A salvare la giovane Katja dalla maledizione eterna interviene il giovane dottor Gorobec, che inizialmente fatica, da razionale uomo di scienza, a comprendere la successione di misteriosi eventi e per questo si fa aiutare dal prete; si ritrovano nel personaggio del dottor Gorobec alcuni tratti in comune con il medico di Operazione Paura, che come Gorobec arriva da straniero in un posto maledetto e cerca, attraverso la ragione, di aiutare la giovane protagonista a liberarsi dalla maledizione. Ma la ragione non può nulla contro i vampiri i fantasmi, e soprattutto contro l’odio la rabbia e il rancore che si sono scatenati contro le protagoniste di entrambi i film.

Sebbene il film ripercorra tematiche comuni al genere horror e all’opera di Bava, le tecniche con le quali vengono costruite scene paesaggi e ambientazioni e la fotografia rendono ancora oggi la pellicola, nella versione restaurata dal Centro Sperimentale di Cinematografia, un esempio di qualità e professionalità.

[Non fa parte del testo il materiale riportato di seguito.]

(* ===== verification/Sha1.v ===== *)
(** SHA-1 ([crypto/fipsmodule/sha/sha1.c.inc]) over the collector of [Md32], in
    the portable form of the build (OPENSSL_NO_ASM): the 80 unrolled rounds
    rotate the names of six registers and keep a window of 16 words of the
    message schedule.  The theorem relates them to FIPS 180-4. *)
From S2P Require Import Prelude Radix Cbs Words Chacha Md32 ShaSpec.

(** ** The block function

    The registers A to E and T, and X(0) to X(15). *)
#[local] Abbreviation A := 0%nat.
#[local] Abbreviation B := 1%nat.
#[local] Abbreviation C := 2%nat.
#[local] Abbreviation D := 3%nat.
#[local] Abbreviation E := 4%nat.
#[local] Abbreviation T := 5%nat.

Definition K_00_19 : Z := 0x5a827999.
Definition K_20_39 : Z := 0x6ed9eba1.
Definition K_40_59 : Z := 0x8f1bbcdc.
Definition K_60_79 : Z := 0xca62c1d6.

Definition F_00_19 (b c d : Z) : Z := ((c .^ d) .& b) .^ d.
Definition F_20_39 (b c d : Z) : Z := (b .^ c) .^ d.
Definition F_40_59 (b c d : Z) : Z := (b .& c) .| ((b .| c) .& d).
Definition F_60_79 (b c d : Z) : Z := F_20_39 b c d.

(** [Xupdate(a, ix, ia, ib, ic, id)] *)
Definition Xupdate (a ix ia ib ic id : nat) (s : list Z * list Z) : list Z * list Z :=
  let '(r, X) := s in
  let v := CRYPTO_rotl_u32 (((word X ia .^ word X ib) .^ word X ic) .^ word X id) 1 in
  (<[a := v]> r, <[ix := v]> X).

(** [(f) = x + (e) + k + CRYPTO_rotl_u32((a), 5) + F((b), (c), (d)); (b) = CRYPTO_rotl_u32((b), 30);] *)
Definition BODY (k : Z) (F : Z → Z → Z → Z) (a b c d e f : nat) (x : Z) (s : list Z * list Z) : list Z * list Z :=
  let '(r, X) := s in
  let r := <[f := u32 (x + word r e + k + CRYPTO_rotl_u32 (word r a) 5 + F (word r b) (word r c) (word r d))]> r in
  (<[b := CRYPTO_rotl_u32 (word r b) 30]> r, X).

Definition BODY_00_15 (a b c d e f xi : nat) (s : list Z * list Z) : list Z * list Z :=
  BODY K_00_19 F_00_19 a b c d e f (word (snd s) xi) s.
Definition BODY_16_19 (a b c d e f xi xa xb xc xd : nat) (s : list Z * list Z) : list Z * list Z :=
  let s := Xupdate f xi xa xb xc xd s in BODY K_00_19 F_00_19 a b c d e f (word (fst s) f) s.
Definition BODY_20_31 (a b c d e f xi xa xb xc xd : nat) (s : list Z * list Z) : list Z * list Z :=
  let s := Xupdate f xi xa xb xc xd s in BODY K_20_39 F_20_39 a b c d e f (word (fst s) f) s.
Definition BODY_32_39 (a b c d e f xa xb xc xd : nat) (s : list Z * list Z) : list Z * list Z :=
  let s := Xupdate f xa xa xb xc xd s in BODY K_20_39 F_20_39 a b c d e f (word (fst s) f) s.
Definition BODY_40_59 (a b c d e f xa xb xc xd : nat) (s : list Z * list Z) : list Z * list Z :=
  let s := Xupdate f xa xa xb xc xd s in BODY K_40_59 F_40_59 a b c d e f (word (fst s) f) s.
Definition BODY_60_79 (a b c d e f xa xb xc xd : nat) (s : list Z * list Z) : list Z * list Z :=
  let s := Xupdate f xa xa xb xc xd s in BODY K_60_79 F_60_79 a b c d e f (word (snd s) xa) s.

(** [X(i) = CRYPTO_load_u32_be(data); data += 4;] for the 16 words. *)
Definition load_message (data : list Z) : list Z := (λ i, CRYPTO_load_u32_be (drop (4 * i) data)) <$> seq 0 16.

L’uso del bianco-e-nero, dei chiaroscuri sinistri e delle ombre claustrofobiche, delle ragnatele che lasciano intuire sinistre presenze: da artigiano della luce Bava tratteggia  e sfuma le ombre e definisce contorni, come se usasse il carboncino su un foglio di carta, dando allo spettatore quella sensazione di costante paura e tensione, tanto cara agli appassionati del genere.

Come per Operazione Paura anche La Maschera Del Demonio viene ripreso quasi per tutto in film in terza persona, da un narratore esterno alla vicenda, lo stesso Bava, che sfrutta il doppio personaggio interpretato dalla Steele, per ricordare allo spettatore che il cinema è illusione, finzione e non realtà; come accadrà al dottore di Operazione Paura, che rincorre se stesso illudendosi che sia il fantasma della piccola Melissa, anche il giovane dottor Gorobec cadrà nella trappola tesa da Asa, che lo confonde e lo induce ad uccidere la giovane Katja.

E  forse anche quell’eccesso di “fantastico” e di gotico che caratterizza tutta la sua produzione, quelle trame così lineari e  immerse in una luce sempre soffusa che rende uguali il giorno e la notte, servono proprio a questo; ma per quanti sforzi Bava possa fare –in alcuni film con una carrellata all’indietro svela allo spettatore addirittura i trucchi del mestiere impiegati per gli effetti speciali- e per quanto lo spettatore sia cosciente del “tradimento” in atto sul grande schermo, la bravura di Bava fotografo supera il Bava meta-cinematografico e, accompagnate dal rumore rassicurante di una vecchia pellicola, ci regala suggestioni che oggi, nell’era del digitale, sono sempre più rare.